First things first because I’m so happy with you all:

To those of you who wrote to me about Joan Aiken? THANK YOU. I knew you were out there, but having the opportunity to hear from others, on the blog and in my inbox, that, yes, she really is that great– what a priceless opportunity. I’ve sent out most of your books, but the rest will be going out early this week. You have no idea how happy you made me. Please, keep writing!

As for today’s book? This is a new one, and one I suspect will stick around for a while.

Hungry Jim.jpg

Laurel Snyder occupies a soft spot in my heart as the author of the first book I reviewed for this blog. Go on, search for it– it’s a good one. (Hint: Swan) (We still read it, it still makes me cry.)

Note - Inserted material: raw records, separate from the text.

(* ===== verification/Channel.v ===== *)
(** * Channel bases

    Models [frontends/channel/base.hpp], [frontends/channel/fixedSize/base.hpp]
    and [frontends/channel/variableSize/base.hpp]: the coordination buffers,
    their initialization, the checks of the constructors and the circular
    buffers they create. *)

From S2P Require Import Prelude Memory CommunicationManager CircularBuffer.
From Stdlib Require Import ZArith Lia.
From Stdlib.Strings Require Import Byte.
From stdpp Require Import base list gmap option.

Local Open Scope Z_scope.
Local Open Scope hicr_scope.

Definition _HICR_CHANNEL_COORDINATION_BUFFER_ELEMENT_COUNT : Z := 2.
Definition _HICR_CHANNEL_HEAD_ADVANCE_COUNT_IDX : Z := 0.
Definition _HICR_CHANNEL_TAIL_ADVANCE_COUNT_IDX : Z := 1.

(** ** [HiCR::channel::Base] *)

Module Base.

Record t : Type := mk {
  _coordinationCommunicationManager : nat;
  _payloadCommunicationManager : nat;
  _coordinationBuffer : nat;
  _tokenSize : Z;
  _circularBuffer : CircularBuffer.t
}.

Definition getTokenSize (b : t) : Z := _tokenSize b.

Definition getCoordinationBufferSize : Z :=
  _HICR_CHANNEL_COORDINATION_BUFFER_ELEMENT_COUNT *w SIZEOF_SIZE_T.

Definition getTokenBufferSize (tokenSize capacity : Z) : Z := tokenSize *w capacity.

Section Operations.
Context {X : Type}.

(** Resets both counters, after a size check. *)
Definition initializeCoordinationBuffer (coordinationBuffer : nat) : prog (Machine X) unit :=
  let requiredSize := getCoordinationBufferSize in
  size ← getSize coordinationBuffer;
  _ ← throw_if (size <? requiredSize) logic;
  bufferPtr ← getPointer coordinationBuffer;
  std_memset bufferPtr Byte.x00 getCoordinationBufferSize.

(** The circular buffer over the two counters of a coordination buffer at [p]. *)
Definition circular_buffer_at (capacity : Z) (p : ptr) : CircularBuffer.t :=
  CircularBuffer.mk capacity
    (ptr_add p (_HICR_CHANNEL_HEAD_ADVANCE_COUNT_IDX * SIZEOF_SIZE_T))
    (ptr_add p (_HICR_CHANNEL_TAIL_ADVANCE_COUNT_IDX * SIZEOF_SIZE_T)).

Well, her new book, Hungry Jim, illustrated by Chuck Groenink, shows her breadth and dynamic range as an author: where Swan was lyrical, quiet, and constantly striving for the next great aesthetic moment, Hungry Jim is at war with itself: angry, scared of its own anger, and growling for the next meal.

Also? Swan is not funny. Hungry Jim is very, very funny.

Both are high achievements, but Swan made me cry and think and Hungry Jim made me laugh and think.

But to focus in on Hungry Jim as the book we’re actually talking about today, I want to first give you a sense of what the book’s about, and then we can talk about why it’s on this blog today.

I’ve been waiting for this book for a while, because a) Chronicle Makes Good Books; b) Laurel Snyder Writes Good Books, and c) Chuck Groenink Illustrates Good Books. But I went in with no preconceptions– completely uncertain of the story. And since I think that’s the way to go I’m going to try not to spoil much for you. But.

Well, Jim wakes up one morning and he’s hungry. Good: His mother is calling out that pancakes are read! But he’s not hungry for pancakes. After a war between his sense of being Jim and the desires of his stomach… his stomach seems to win, and Jim runs for it, into the forest. So, Jim has to sort out Who He Is, and when he does– he’s sated. He returns home to the town from the forest… and everything is just the way it was (sort of) and he has pancakes.

Great. What a simple story. (Sort of.)

But there’s more to it, of course. It’s hard to relate what makes it so special without spoiling it all, so I’m going to let my daughter’s reaction speak for me here. When I read it to the Changeling tonight, she giggled, at one point she hid behind my shoulder, and then she snuggled into me at the end. I closed the book and she said, “That was a good book, wasn’t it?”

I agreed, and said, “It reminded me of another book, did you feel the same way?”

She said, “Yes! Jim is like Max and he runs into the forest in the same way.” (Referring to Where the Wild Things Are.)

And, yes, there is a very not-so-subtle poking into the Maurice Sendak aesthetic and humour at work here. It’s done without any gentleness and yet with great sensitivity. The activity of anger and primordial hunger as almost independent forces– that’s Sendak. The war of the wild against quiet domesticity– totally Sendak. The enactment of the bestial in the safe space of the wilderness– Sendak again!

This isn’t my daughter just being brilliant: the book is consciously dedicated to Sendak, for crying out loud; it’s all in the open and I’m not spoiling anything for anyone. (Sort of.)

But it could be a disaster, couldn’t it? If someone had told me before reading, “This book is a conscious homage to Sendak,” I’d have hesitated. Sendak is sort of hard to do, he was so original.

That’s where Laurel Snyder and Chuck Groening come in, though: they don’t try to “do Sendak.” They do themselves, but they themselves love Sendak so ardently that Sendak just… comes through, and because they understand Sendak so very well, he comes through without timidity, without false delicacy, and yet taken very seriously.

In short, read it yourselves and see: there are pages that whisper “is this a bit like Sendak?” (for me the opening felt like that) and there are pages that scream “OK WE’RE TALKING ABOUT SENDAK HERE,” and those are both done brilliantly, right down to the glorious bold line- and colourwork of the art.

But, you know, folks: ignore me on this one.

If the fact that I told you that my 6-year-old daughter read it with me, giggling and hiding and ultimately snuggling up and contemplatively comparing it to Sendak hasn’t sold you on the book? Well, I don’t know what I can say.

Except that this is a book kids will love and identify with– and so will adults.